In 2009–10, Castro finally beat competition from veteran Fernando Varela, starting most of the campaign and scoring six goals in 35 matches as Mallorca finished fifth and qualified for the UEFA Europa League (fourth until the last minute of the last matchday). On 23 October 2010 he netted twice at Valencia CF in a 2–1 victory, opening the score with a seventh-minute penalty kick; he scored five times in 33 games during that season, helping his team barely avoid relegation.

===Real Sociedad===
After leaving Mallorca in May 2012, Castro continued competing in the Spanish top flight, joining Real Sociedad for four years as a free agent.

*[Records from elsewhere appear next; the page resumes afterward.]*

(** C2, as the code has it.  When the document is generated and the preview
    of the same structure and content is built, without an exception,
    against the record the generator evaluates (the data record with the
    helper entries), either no section is rendered, and then the document
    is the one-paragraph empty document while the preview has no section;
    or both have the same number of sections, the preview has the headings
    of the document and one more for every heading whose level has no
    style in the library, which is a paragraph in the document, and the
    preview has the tables of the document and one more for every table
    item without a header row and without a body row, for which the
    document has no table.  So the four counts are the same when a section
    is rendered, every heading level is one of 1 to 6 and every table item
    has a row.  The heading levels are taken to be written with letters
    and digits: the preview puts the level into the name of the tag as it
    is, and the count is of the tags the renderer appends. *)
Theorem renderers_agree_on_counts :
  forall (now : string) (structureJson userData contentJson : jsval)
         (doc : document) (ps : list piece),
    generateFromStructure now structureJson userData contentJson = Ok doc ->
    preview_body structureJson (enhance now userData) contentJson = Ok ps ->
    Forall (fun section => tag_level (get_prop section "heading") = true)
      (listed_sections structureJson) ->
    let unstyled := headings_without_style structureJson in
    let unrendered :=
      tables_without_rows structureJson (enhance now userData) contentJson in
    (html_count Section ps = 0 -> doc = empty_document) /\
    (0 < html_count Section ps ->
     doc_sections doc = html_count Section ps /\
     doc_headings doc + unstyled = html_count Heading ps /\
     doc_paragraphs doc = html_count P ps + unstyled /\
     doc_tables doc + unrendered = html_count Table ps) /\
    (0 < html_count Section ps -> unstyled = 0 -> unrendered = 0 ->
     doc_sections doc = html_count Section ps /\
     doc_headings doc = html_count Heading ps /\
     doc_paragraphs doc = html_count P ps /\
     doc_tables doc = html_count Table ps).
Proof.
  intros now structureJson userData contentJson doc ps Hb Hh _ unstyled
    unrendered.
  assert (Hmain :
            (html_count Section ps = 0 -> doc = empty_document) /\
            (0 < html_count Section ps ->
             doc_sections doc = html_count Section ps /\
             doc_headings doc + unstyled = html_count Heading ps /\
             doc_paragraphs doc = html_count P ps + unstyled /\
             doc_tables doc + unrendered = html_count Table ps)).
  2: { destruct Hmain as (H0 & Hpos). split; [exact H0|]. split; [exact Hpos|].
       intros Hs Hu Hr. destruct (Hpos Hs) as (H1 & H2 & H3 & H4).
       rewrite Hu in H2, H3. rewrite Hr in H4. repeat split; lia. }
  subst unstyled unrendered.
  unfold headings_without_style, tables_without_rows, listed_sections.
  unfold generateFromStructure in Hb.
  destruct (truthy structureJson) eqn:Hs; [|discriminate].
  destruct (truthy (get_prop structureJson "sections")) eqn:Hsec; [|discriminate].
  cbn [negb orb] in Hb.
  apply bind_ok in Hb as (secs & Hsecs & Hb).
  apply bind_ok in Hb as (built & Hbuilt & Hb). injection Hb as <-.
  unfold preview_body in Hh.
  apply bind_ok in Hh as (sections & Hm & Hh).
  apply member_ok in Hm as (_ & ->).
  unfold or_else in Hh. rewrite Hsec, Hsecs in Hh. cbn [bind] in Hh.
  apply bind_ok in Hh as (htmls & Hhtmls & Hh). injection Hh as <-.
  rewrite Hsecs.
  destruct (sections_agree _ _ _ Hbuilt Hhtmls) as (Hn & [H1 H2 H3]).
  assert (Hcount : forall t, counted t = true ->
            html_count t ([Open Div ("<div class=" ++ dquote ++ "document-preview"
                                       ++ dquote ++ ">")]
                            ++ List.concat htmls ++ [Raw "</div>"])
            = html_count t (List.concat htmls)).
  { intros t Ht. rewrite !html_count_is_count.
    cbn [app]. rewrite count_cons, count_app.
    destruct t; try discriminate; cbn; lia. }
  rewrite !Hcount by reflexivity. rewrite <- Hn.
  unfold doc_sections, doc_headings, doc_paragraphs, doc_tables, all_children.
  cbn [DocumentGenerator.sections]. fold (count is_heading).
  split.
  - intros H0. destruct (somes built); [reflexivity|discriminate].
  - intros Hpos.
    destruct (somes built) as [|s ss] eqn:E; [simpl in Hpos; lia|].
    cbn [List.length Nat.ltb Nat.leb]. rewrite !html_count_is_count in *.
    unfold count in *. repeat split; assumption.
Qed.

Lemma renderers_agree_on_counts_witness :
  exists doc,
    generateFromStructure a_morning crew_structure crew_data report_content
      = Ok doc /\
    doc_sections doc = 1 /\ doc_headings doc = 1 /\ doc_paragraphs doc = 1 /\
    doc_tables doc = 1.
Proof.
  eexists. split; [reflexivity|].
  pose proof (@renderers_agree_on_counts a_morning crew_structure crew_data
                report_content _ _ eq_refl eq_refl ltac:(repeat constructor))
    as (_ & _ & H).
  exact (H ltac:(vm_compute; lia) eq_refl eq_refl).
Defined.

(** C2 as stated fails.  A table item without headers or rows is dropped
    from the document and is an empty table in the preview; a structure
    whose section list is empty gives a document of one section and one
    paragraph and a preview without any; a heading of level 7 is a body
    paragraph in the document and a heading in the preview; and a paragraph
    whose condition reads the helper entry [today] is in the document and
    not in the preview of the same data record. *)
Lemma renderers_disagree :
  (exists doc,
     generateFromStructure a_morning table_without_rows report_data
       report_content = Ok doc /\
     doc_tables doc = 0 /\
     html_count Table (preview_pieces table_without_rows report_data
                         report_content) = 1) /\
  (exists doc,
     generateFromStructure a_morning no_section report_data report_content
       = Ok doc /\
     doc_sections doc = 1 /\ doc_paragraphs doc = 1 /\
     html_count Section (preview_pieces no_section report_data report_content) = 0 /\
     html_count P (preview_pieces no_section report_data report_content) = 0) /\
  (exists doc,
     generateFromStructure a_morning deep_heading report_data report_content
       = Ok doc /\
     doc_headings doc = 0 /\
     html_count Heading (preview_pieces deep_heading report_data report_content)
       = 1) /\
  (exists doc,
     generateFromStructure a_morning dated_paragraph report_data report_content
       = Ok doc /\
     doc_paragraphs doc = 1 /\
     html_count P (preview_pieces dated_paragraph report_data report_content)
       = 0).
Proof.
  repeat split; eexists; (split; [reflexivity|]); repeat split; reflexivity.
Qed.

(** ** The bound on nested content *)

Lemma depth_assoc (k : string) (props : list (string * jsval)) :
  props <> [] -> depth (assoc k props) < depth (VObj props).
Proof.
  intros _. cbn [depth]. apply Nat.lt_succ_r.
  induction props as [|[k' v] props IH]; simpl; [lia|].
  destruct (String.eqb k k'); lia.
Qed.

Lemma depth_elem (x : jsval) (xs : list jsval) :
  In x xs -> depth x < depth (VArr xs).
Proof.
  intros H. cbn [depth]. apply Nat.lt_succ_r.
  induction xs as [|y ys IH]; simpl in *; [contradiction|].
  destruct H as [->|H]; [lia|]. specialize (IH H). lia.
Qed.

Lemma depth_chars (x : jsval) (s : string) : In x (chars s) -> depth x = 0.
Proof.
  induction s as [|c s IH]; simpl; [contradiction|].
  intros [<-|H]; [reflexivity|auto].
Qed.

Lemma depth_get_prop (v : jsval) (k : string) :
  depth (get_prop v k) <= depth v.
Proof.
  destruct v as [| | | |s|xs|props|name arity src]; try (simpl; lia).
  - cbn [get_prop]. repeat destruct (String.eqb _ _); try (simpl; lia).
    destruct (array_index k) as [i|]; [|simpl; lia].
    unfold char_at. destruct (String.get i s); simpl; lia.
  - cbn [get_prop]. destruct (String.eqb k "length"); [simpl; lia|].
    destruct (array_index k) as [i|]; [|simpl; lia].
    destruct (nth_in_or_default i xs VUndef) as [Hin | ->]; [|simpl; lia].
    apply depth_elem in Hin. lia.
  - cbn [get_prop]. destruct props; [simpl; lia|].
    apply Nat.lt_le_incl. apply depth_assoc. discriminate.
  - cbn [get_prop]. repeat destruct (String.eqb _ _); simpl; lia.
Qed.

(** Whatever a value yields when iterated lies deeper inside it. *)
Lemma depth_iterate (v x : jsval) (xs : list jsval) :
  iterate v = Ok xs -> In x xs -> depth x <= depth v /\ (is_array v = true -> depth x < depth v).
Proof.
  destruct v; simpl; try discriminate; intros [= <-] Hin.
  - apply depth_chars in Hin. split; [lia|discriminate].
  - apply depth_elem in Hin. cbn [depth] in Hin. split; [lia|intros _; exact Hin].
Qed.

(** The sub-items of a conditional item are nested strictly inside it. *)
Lemma depth_sub_items (item x : jsval) (xs : list jsval) :
  iterate (or_else (get_prop item "content") (VArr [])) = Ok xs ->
  In x xs -> depth x < depth item.
Proof.
  intros Hit Hin.
  destruct item; try (simpl in Hit; injection Hit as <-; contradiction).
  unfold or_else in Hit. cbn [get_prop] in Hit.
  destruct props as [|p props]; [simpl in Hit; injection Hit as <-; contradiction|].
  pose proof (@depth_assoc "content" (p :: props) ltac:(discriminate)) as Hd.
  destruct (truthy (assoc "content" (p :: props))).
  - destruct (depth_iterate _ _ Hit Hin) as (Hle & _). lia.
  - simpl in Hit. injection Hit as <-. contradiction.
Qed.

Lemma as_array_iterate (v : jsval) (xs : list jsval) :
  as_array v = Ok xs -> iterate v = Ok xs.
Proof. destruct v; simpl; intros H; discriminate || exact H. Qed.

(** Beyond the nesting depth of an item, more fuel changes nothing: the
    stack bound of the model is never what decides a result. *)
Lemma processContentItem_fuel (fuel : nat) :
  forall (fuel' : nat) (item userData contentJson : jsval),
    depth item <= fuel -> depth item <= fuel' ->
    processContentItem fuel item userData contentJson
    = processContentItem fuel' item userData contentJson.
Proof.
  induction fuel as [|fuel IH]; intros [|fuel'] item userData contentJson Hf Hf';
    try reflexivity.
  - assert (Hd : depth item = 0) by lia.
    destruct item; try discriminate; reflexivity.
  - assert (Hd : depth item = 0) by lia.
    destruct item; try discriminate; reflexivity.
  - cbn [processContentItem].
    destruct (member item "type") as [type|e]; [|reflexivity]. cbn [bind].
    destruct (is_case type "paragraph"); [reflexivity|].
    destruct (is_case type "table"); [reflexivity|].
    destruct (is_case type "conditional"); [|reflexivity].
    destruct (evaluateCondition _ _) as [[|]|e]; try reflexivity. cbn [bind].
    destruct (iterate _) as [subs|e] eqn:Hsubs; [|reflexivity]. cbn [bind].
    f_equal. apply mapM_ext. intros x Hx.
    pose proof (depth_sub_items _ _ Hsubs Hx). apply IH; lia.
Qed.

On 19 January 2013, he scored two of his six goals during the campaign to help the hosts come from behind 2–0 and defeat Barcelona 3–2.

Castro appeared in seven out of the Basques' eight matches in the 2013–14 edition of the UEFA Champions League – all rounds included – going scoreless in the process as the team exited in the group stage.

===Málaga===
On 6 January 2016, Castro terminated his link (which was about to expire) with Real Sociedad and moved to fellow top-tier side Málaga CF for two and a half seasons.

==International career==
Castro made his debut for Uruguay on 17 August 2005, playing the first half of a friendly against Spain in Gijón. He was selected for a provisional squad for the 2014 FIFA World Cup by coach Óscar Tabárez, but eventually did not make the final cut.

==Personal life==
Castro's younger sister, Juliana, was also a footballer. A striker, she played for several clubs in her career including the Missouri Valley College in the United States, and also represented the Uruguay national team.